We're looking for a meticulous professional to spearhead our efforts in large language model quality assurance.
* Conduct adversarial testing of AI/LLM outputs to identify potential security risks.
* Evaluate AI prompts across various domains, such as finance and healthcare, to assess their effectiveness and safety.
* Develop test cases to evaluate accuracy, bias, and toxicity in AI-generated content.
In this role, you'll work closely with data scientists and safety researchers to identify and mitigate potential risks associated with AI systems. Your key responsibilities will include:
* Red Teaming Exercises: Conduct in-depth analyses of AI/LLM outputs to identify vulnerabilities and potential security threats.

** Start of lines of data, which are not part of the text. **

Lemma first_difference_none left_ right_ : length left_ = length right_ -> first_difference left_ right_ = None <-> Forall2 (fun x y => x.2 = y.2) left_ right_.
Proof.
revert right_. induction left_ as [|x l IH]; intros [|y r] Hl; cbn in *; try done. rewrite Forall2_cons. case_bool_decide as E.
- rewrite IH by lia. naive_solver.
- naive_solver.
Qed.
Lemma run_state_same source target runID : compareChaosState source target runID = None <->
ChaosPolicy.alike source runID target runID /\ run_auth target !! runID = run_auth source !! runID /\ auth_state target !! runID = auth_state source !! runID.
Proof.
unfold compareChaosState. rewrite first_difference_none by done. unfold run_state, ChaosPolicy.rule_rows, ChaosPolicy.hidden_rows. rewrite !Forall2_cons. cbn [snd].
rewrite !policy_table, counter_table, snapshot_table, !pair_table.
- split.
+ intros (H1 & H2 & H3 & H4 & H5 & H6 & _). split; [by split|done].
+ intros ([H1 H2 H3 H4] & H5 & H6). by split_and!.
- intros [i [a b c]] [i' [a' b' c']]. cbn. by intros [= -> -> ->%itoa_inj ->].
- intros [i [a b]] [i' [a' b']]. cbn. by intros [= -> ->%itoa_inj ->%itoa_inj].
Qed.

(** *** The tables of a world *)

Definition typed_row (columns : list string) (r : row) : Prop := map fst r = columns /\ Forall (fun kv => has_kind kv.1 kv.2) r.
Lemma sprint_kind column v v' : has_kind column v -> has_kind column v' -> Assertion.sprint v = Assertion.sprint v' -> v = v'.
Proof. destruct v, v'; cbn; try done; intros; [f_equal; by apply itoa_inj|congruence..|by f_equal]. Qed.
Lemma row_texts_inj columns r r' : typed_row columns r -> typed_row columns r' -> row_texts r = row_texts r' -> r = r'.
Proof.
revert r r'. induction columns as [|c columns IH]; intros [|[k v] r] [|[k' v'] r'] [Hc Hk] [Hc' Hk'] E; cbn in *; try done.
injection Hc as -> Hc. injection Hc' as -> Hc'. injection E as E1 E2. apply Forall_cons in Hk as [Hv Hk], Hk' as [Hv' Hk']. f_equal.
- f_equal. by eapply sprint_kind.
- apply IH; by try split.
Qed.
Lemma table_typed s w table columns rows : alookup worldTables table = Some columns -> table_rows s w table = Some rows -> forall r, r ∈ rows -> typed_row columns r.
Proof.
intros Hc Hr r Hin. destruct (table_rows_columns s w table columns Hc) as (rows' & Hr' & Hf). rewrite Hr in Hr'. injection Hr' as <-. rewrite Forall_forall in Hf. by apply Hf.
Qed.
Lemma first_column columns r : typed_row ("id" :: columns) r -> arg r "id" = VString (column 0 (row_texts r)).
Proof.
intros [Hc Hk]. destruct r as [|[k v] r]; [done|]. cbn in Hc. injection Hc as -> _. apply Forall_cons in Hk as [Hv _]. cbn in Hv. by destruct v.
Qed.
(** Every replayed table has an id, or is the one with two columns. *)
Definition keyed (table : string) : Prop :=
if str_eqb table "message_members" then alookup worldTables table = Some ["channel_id"; "principal_id"]
else exists columns, alookup worldTables table = Some ("id" :: columns).
Lemma replayed_known scenario table : table ∈ replayed_tables scenario -> keyed table.
Proof.
assert (H : Forall keyed (replayed_tables "company-incident")) by (repeat (constructor; [first [reflexivity | by eexists]|]); constructor).
rewrite Forall_forall in H. intros Hin. apply H. revert Hin. unfold replayed_tables. rewrite !elem_of_app. intros [?|Hin]; [by left|right].
destruct (contains _ _); [by apply not_elem_of_nil in Hin|exact Hin].
Qed.
Definition same_rows (source target : DB) (w w' table : string) : Prop :=
exists rows rows', table_rows source w table = Some rows /\ table_rows target w' table = Some rows' /\ rows ≡ₚ rows'.
Lemma stateRows_same source target w w' table : keyed table -> stateRows source w table = stateRows target w' table <-> same_rows source target w w' table.
Proof.
intros Hk. assert (Hcols : exists columns, alookup worldTables table = Some columns).
{ unfold keyed in Hk. destruct (str_eqb table _); [by eexists|]. destruct Hk as [columns ->]. by eexists. }
destruct Hcols as [cols Hc]. destruct (table_rows_columns source w table cols Hc) as (rows & Hr & _), (table_rows_columns target w' table cols Hc) as (rows' & Hr' & _).
pose proof (table_typed _ _ _ _ _ Hc Hr) as Ht. pose proof (table_typed _ _ _ _ _ Hc Hr') as Ht'.
assert (Hp : same_rows source target w w' table <-> map row_texts rows ≡ₚ map row_texts rows').
{ unfold same_rows. rewrite Hr, Hr'. split; [intros (? & ? & [= <-] & [= <-] & ->); done|]. intros Hp. exists rows, rows'. split_and!; [done..|].
apply (texts_permuted row_texts); [|done]. intros x y Hx Hy. apply (row_texts_inj cols); auto. }
rewrite Hp. unfold stateRows. rewrite Hr, Hr'. cbn [default from_option id]. unfold keyed in Hk. destruct (str_eqb table "message_members").
- apply sort_on2_same. intros x y (r & -> & Hx%Ht)%list_elem_of_fmap (r' & -> & Hy%Ht)%list_elem_of_fmap.
assert (cols = ["channel_id"; "principal_id"]) as -> by congruence. destruct Hx as [Hx _], Hy as [Hy _].
destruct r as [|[? ?] [|[? ?] [|]]], r' as [|[? ?] [|[? ?] [|]]]; try done. cbn. by intros -> ->.
- destruct Hk as [columns Hk]. assert (cols = "id" :: columns) as -> by congruence. apply sort_on_same. rewrite map_map.
pose proof (table_ids source w table _ rows Hc ltac:(left) Hr) as Hnd. apply (NoDup_fmap_1 VString). change (NoDup (map VString (map (fun r => column 0 (row_texts r)) rows))). rewrite map_map.
erewrite map_ext_in; [exact Hnd|]. intros r Hin. cbn. symmetry. by eapply first_column, Ht, list_elem_of_In.
Qed.
Lemma world_state_same source target scenario w w' : first_difference (world_state source scenario w) (world_state target scenario w') = None <->
forall table, table ∈ replayed_tables scenario -> same_rows source target w w' table.
Proof.
unfold world_state. rewrite first_difference_none by by rewrite !length_map. pose proof (replayed_known scenario) as Hk. revert Hk.
induction (replayed_tables scenario) as [|t l IH]; intros Hk; cbn [map].
- split; [by intros _ ? ?%not_elem_of_nil|by constructor].
- rewrite Forall2_cons. cbn [snd]. rewrite stateRows_same by (apply Hk; left). rewrite IH by (intros; apply Hk; by right). setoid_rewrite elem_of_cons. naive_solver.
Qed.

* Prompt Evaluation: Assess the effectiveness and safety of AI prompts across various domains, including finance, healthcare, and security.
* Quality Assurance: Develop and implement test cases to evaluate the accuracy, bias, and toxicity of AI-generated content.
To succeed in this role, you'll need to possess a strong background in Quality Assurance, content review, or test case development for AI/ML systems. Additionally, experience in AI red teaming, LLM safety testing, or adversarial prompt design is highly desirable. You should have excellent critical thinking, pattern recognition, and analytical writing skills, as well as the ability to work independently and meet tight deadlines. If you're passionate about ensuring the safety and efficacy of AI systems, we encourage you to apply for this exciting opportunity.
We offer a unique chance to contribute to the development of AI/ML systems that benefit society while minimizing potential risks. As a member of our team, you'll have the opportunity to collaborate with industry experts and thought leaders in the field of AI safety.